The seven-story building will include eight apartments, eight parking spaces, and community space, and a representative for the developer said it is negotiating with New American Self Help Jewish Educational World to open an after-school program on the ground floor. No lease has been signed, but both parties indicated the program is a go.
“When the building is done, we will open,” said Jewish Education World’s president, Yefim Buberman.
Residents charge that the seven-story development will exacerbate dangerous traffic conditions, create a headache for neighbors, and stick out like a sore thumb among the two-story row houses along Corbin Place.
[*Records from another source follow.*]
(** A time lies in its year, and the year has as many milliseconds as the code says. *)
Lemma year_spec ms : 0 <= ms ->
  let day := ms / 86400000 + days_to_epoch in
  1 <= Year ms /\ days_before (Year ms) <= day < days_before (Year ms + 1).
Proof.
  intros Hms day. unfold Year. fold day.
  assert (Hd : 0 <= day) by (unfold day, days_to_epoch; Z.div_mod_to_equations; lia). clearbody day. clear ms Hms.
  pose proof (Z.div_mod day 146097 ltac:(lia)) as E. pose proof (Z.mod_pos_bound day 146097 ltac:(lia)) as B.
  set (n := day / 146097) in *. set (r := day mod 146097) in *. clearbody n r.
  set (c := Z.min 3 (r / 36524)).
  assert (Hc : 0 <= c <= 3 /\ 0 <= r - 36524 * c /\ (r - 36524 * c < 36524 \/ c = 3 /\ r - 36524 * c <= 36524))
    by (unfold c; Z.div_mod_to_equations; lia).
  set (r1 := r - 36524 * c) in *. assert (Er : r = 36524 * c + r1) by (unfold r1; lia). clearbody c r1.
  pose proof (Z.div_mod r1 1461 ltac:(lia)) as E1. pose proof (Z.mod_pos_bound r1 1461 ltac:(lia)) as B1.
  set (q := r1 / 1461) in *. set (r2 := r1 mod 1461) in *. clearbody q r2.
  set (k := Z.min 3 (r2 / 365)).
  assert (Hk : 0 <= k <= 3 /\ 0 <= r2 - 365 * k /\ (r2 - 365 * k < 365 \/ k = 3 /\ r2 - 365 * k <= 365))
    by (unfold k; Z.div_mod_to_equations; lia).
  clearbody k. unfold days_before.
  replace (400 * n + 100 * c + 4 * q + k + 1 - 1) with (400 * n + 100 * c + 4 * q + k) by lia.
  replace (400 * n + 100 * c + 4 * q + k + 1 + 1 - 1) with (400 * n + 100 * c + 4 * q + k + 1) by lia.
  assert (Hn : 0 <= n) by lia. split; [lia|].
  Z.div_mod_to_equations. lia.
Qed.

(** ** Rounding *)

Section rounding.
Context `{CoinDecLaws}.

Lemma round_exact n : RoundInt (n * one) = n.
Proof. pose proof (round_near (n * one)). unfold one in *. lia. Qed.

Lemma round_le x n : x <= n * one -> RoundInt x <= n.
Proof. pose proof (round_near x). unfold one in *. lia. Qed.

Lemma round_nonneg x : 0 <= x -> 0 <= RoundInt x.
Proof. pose proof (round_near x). unfold one in *. lia. Qed.

(** An integer times a decimal is exact. *)
Lemma mul_int n x : Mul (n * one) x = n * x.
Proof. pose proof (mul_near (n * one) x). unfold one in *. nia. Qed.
End rounding.

(** ** What the module relies on *)

Class CoinomicsLaws (W : Type) `{AccountKeeper W, BankKeeper W, ModuleBank W, SupplyKeeper W}
    `{CoinomicsKeepers W, Lens W CoinomicsState} : Prop := {
  module_send_ok m1 m2 cs (w w' : W) : operand cs ->
    SendCoinsFromModuleToModule m1 m2 cs w = (Ok tt, w') ->
    moved (GetModuleAddress m1) (GetModuleAddress m2) cs
      (fun a d => GetBalance a d w) (fun a d => GetBalance a d w');
  module_send_frame m1 m2 cs (w w' : W) r : SendCoinsFromModuleToModule m1 m2 cs w = (r, w') ->
    view w' = view w /\ forall d, GetSupply d w' = GetSupply d w;
  mint_fails m cs (w w' : W) e d : operand cs -> MintCoins m cs w = (Err e, w') ->
    GetSupply d w' = GetSupply d w;
  co_update_supply (s : CoinomicsState) d (w : W) : GetSupply d (update s w) = GetSupply d w;
  bonded_nonneg (w : W) x : TotalBondedTokens w = Ok x -> 0 <= x
}.

Section theory.
Context {W : Type} `{SdkLaws, IbcOps, CoinDecLaws}.
Context `{Ctx W, AccountKeeper W, BankKeeper W, ModuleBank W, SupplyKeeper W}.
Context `{CoinomicsKeepers W, Lens W CoinomicsState}.
Context `{!ModuleBankLaws W} `{!SupplyLaws W} `{!ModuleState W CoinomicsState} `{!CoinomicsLaws W}.
Implicit Types w : W.

(** The amount a block would mint without the cap. *)
Definition block_amount w (bonded : Z) : Z :=
  Mul (Mul (bonded * one) (Quo (RewardCoefficient (GetParams w)) (100 * one)))
      (Quo (UnixMilli w * one - GetPrevBlockTS w * one) (yearInMillis (Year (UnixMilli w)) * one)).

Lemma bind_inv {A B} (m : M W A) (f : A -> M W B) w r w' : (m ≫= f) w = (r, w') ->
  (exists a w1, m w = (Ok a, w1) /\ f a w1 = (r, w')) \/
  (exists e, m w = (Err e, w') /\ r = Err e) \/ (m w = (Panic, w') /\ r = Panic).
Proof.
  unfold mbind, M_bind. destruct (m w) as [[a|e|] w1]; [|intros [= <- <-]..]; eauto 10.
Qed.

(** The denomination that is minted and its maximal supply. *)
Definition mint_denom w : string := MintDenom (GetParams w).
Definition max_supply w : Z := match co_max (view w) with Some c => Amount c | None => 0 end.
Definition supply w : Z := GetSupply (mint_denom w) w.

(** The module was initialised with valid parameters. *)
Record ready w : Prop := {
  rd_max : is_Some (co_max (view w));
  rd_params : Params_Validate (GetParams w) = Ok tt
}.

Lemma valid_denom_of p : Params_Validate p = Ok tt -> ValidDenom (MintDenom p) = true.
Proof. unfold Params_Validate, validateMintDenom. by repeat case_match. Qed.
Lemma rd_denom w : ready w -> ValidDenom (mint_denom w) = true.
Proof. intros [_ R]. by apply valid_denom_of. Qed.
(** Validity depends on the denomination only. *)
Lemma ready_denom w w' : ready w -> is_Some (co_max (view w')) -> mint_denom w' = mint_denom w -> ready w'.
Proof. intros [_ R] M E. constructor; [done|]. revert R. unfold Params_Validate. fold (mint_denom w) (mint_denom w'). by rewrite E. Qed.
Lemma set_params_ok p w : Params_Validate p = Ok tt -> SetParams p w = (Ok tt, write_params p w).
Proof. intros E. unfold SetParams. by rewrite E. Qed.
Lemma set_params_inv p w w' : SetParams p w = (Ok tt, w') -> Params_Validate p = Ok tt /\ w' = write_params p w.
Proof. unfold SetParams. destruct (Params_Validate p) as [[]|?|]; naive_solver. Qed.

(** What is minted, with the cap, and the state in which it is minted: reaching the cap
    switches the module off. *)
Definition capped w (x : Z) : Z * W :=
  if max_supply w * one <? supply w * one + x
  then (max_supply w * one - supply w * one, write_params (disabled (GetParams w)) w)
  else (x, w).

(** Minting the coins and passing them on. *)
Definition pay (cs : list coin) (now : Z) : M W unit :=
  _ ← (if bool_decide (cs = []) then mret tt else MintCoins ModuleName cs);
  _ ← SendCoinsFromModuleToModule ModuleName (feeCollectorName (W:=W)) cs;
  mmodify (SetPrevBlockTS now).

(** The coins of an amount: none for zero. *)
Definition coins_of (d : string) (n : Z) : list coin := if decide (n = 0) then [] else [mkCoin d n].

Lemma coins_of_operand d n : ValidDenom d = true -> 0 <= n -> operand (coins_of d n).
Proof.
  intros Hd Hn. unfold coins_of. case_decide; [apply valid_operand, valid_nil|]. apply operand_single. lia.
Qed.

Lemma coins_of_amt d n d' : amt (coins_of d n) d' = if decide (d = d') then n else 0.
Proof. unfold coins_of. destruct (decide (n = 0)) as [->|]; [simpl; by case_decide|apply amt_single]. Qed.

Lemma coins_of_new d n : ValidDenom d = true -> 0 <= n -> NewCoins [mkCoin d n] = Ok (coins_of d n).
Proof. intros Hd Hn. by rewrite new_coins_one. Qed.

(** The three cases of a block. *)
Lemma mint_first w : GetPrevBlockTS w = 0 -> MintAndAllocate w = (Ok tt, SetPrevBlockTS (UnixMilli w) w).
Proof.
  intros E. unfold MintAndAllocate, mbind, M_bind, mgets. rewrite E, Z.eqb_refl, round_exact. done.
Qed.

Lemma mint_no_bonded w e : GetPrevBlockTS w <> 0 -> TotalBondedTokens w = Err e ->
  MintAndAllocate w = (Err e, w).
Proof.
  intros N E. unfold MintAndAllocate, mbind, M_bind, mgets, mread.
  destruct (Z.eqb_spec (GetPrevBlockTS w) 0); [done|]. by rewrite E.
Qed.

Lemma allocate_eq p now x w : ValidDenom (MintDenom p) = true ->
  allocate p (now * one) x w
  = if x <? 0 then (Ok tt, w) else pay (coins_of (MintDenom p) (RoundInt x)) now w.
Proof.
  intros Hd. unfold allocate. destruct (Z.ltb_spec x 0) as [|Hx]; [done|]. apply round_nonneg in Hx.
  unfold pay, keeper_MintCoins, mlift, mbind, M_bind. rewrite new_coin_ok, coins_of_new, round_exact by done.
  by destruct (bool_decide _).
Qed.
During a community meeting to fight the project, a representative for the developer admitted some of the gripes were well-founded, but said his clients will move forward anyway, because zoning allows it.
“I’ve heard all about the congestion, and that is true,” said Michael Michael, who represents the developer. “All that is true, but doesn’t take away from the fact that this building is properly zoned.”
Elected officials vowed to battle the proposal, but said fighting the as-of-right construction may go nowhere.
Councilman Chaim Deutsch (D–Brighton Beach) said he will push for improved traffic safety at the intersection and noted that the Department of Transportation has committed to a traffic study on Corbin Place.
Assemblyman Steven Cymbrowitz (D–Sheepshead Bay) said he will push the city to down-zone the lot before the developer can begin construction — effectively blocking the project.
The Department of Buildings approved plans for the project at 7 Corbin Place in January, according to department representative David Nussbaum, but it has not yet issued a permit to start construction.
Redesignating the lot could take months, so Deutsch urged the Department of Buildings to hold off. But even if the department allows construction to go foward, the city could still slow the building process by challenging permits and slating inspections.
“We can make sure they comply with every piece of minutia,” said Cymbrowitz’s community liaison Ilya Novofastovsky. “This project is going to be under a microscope.”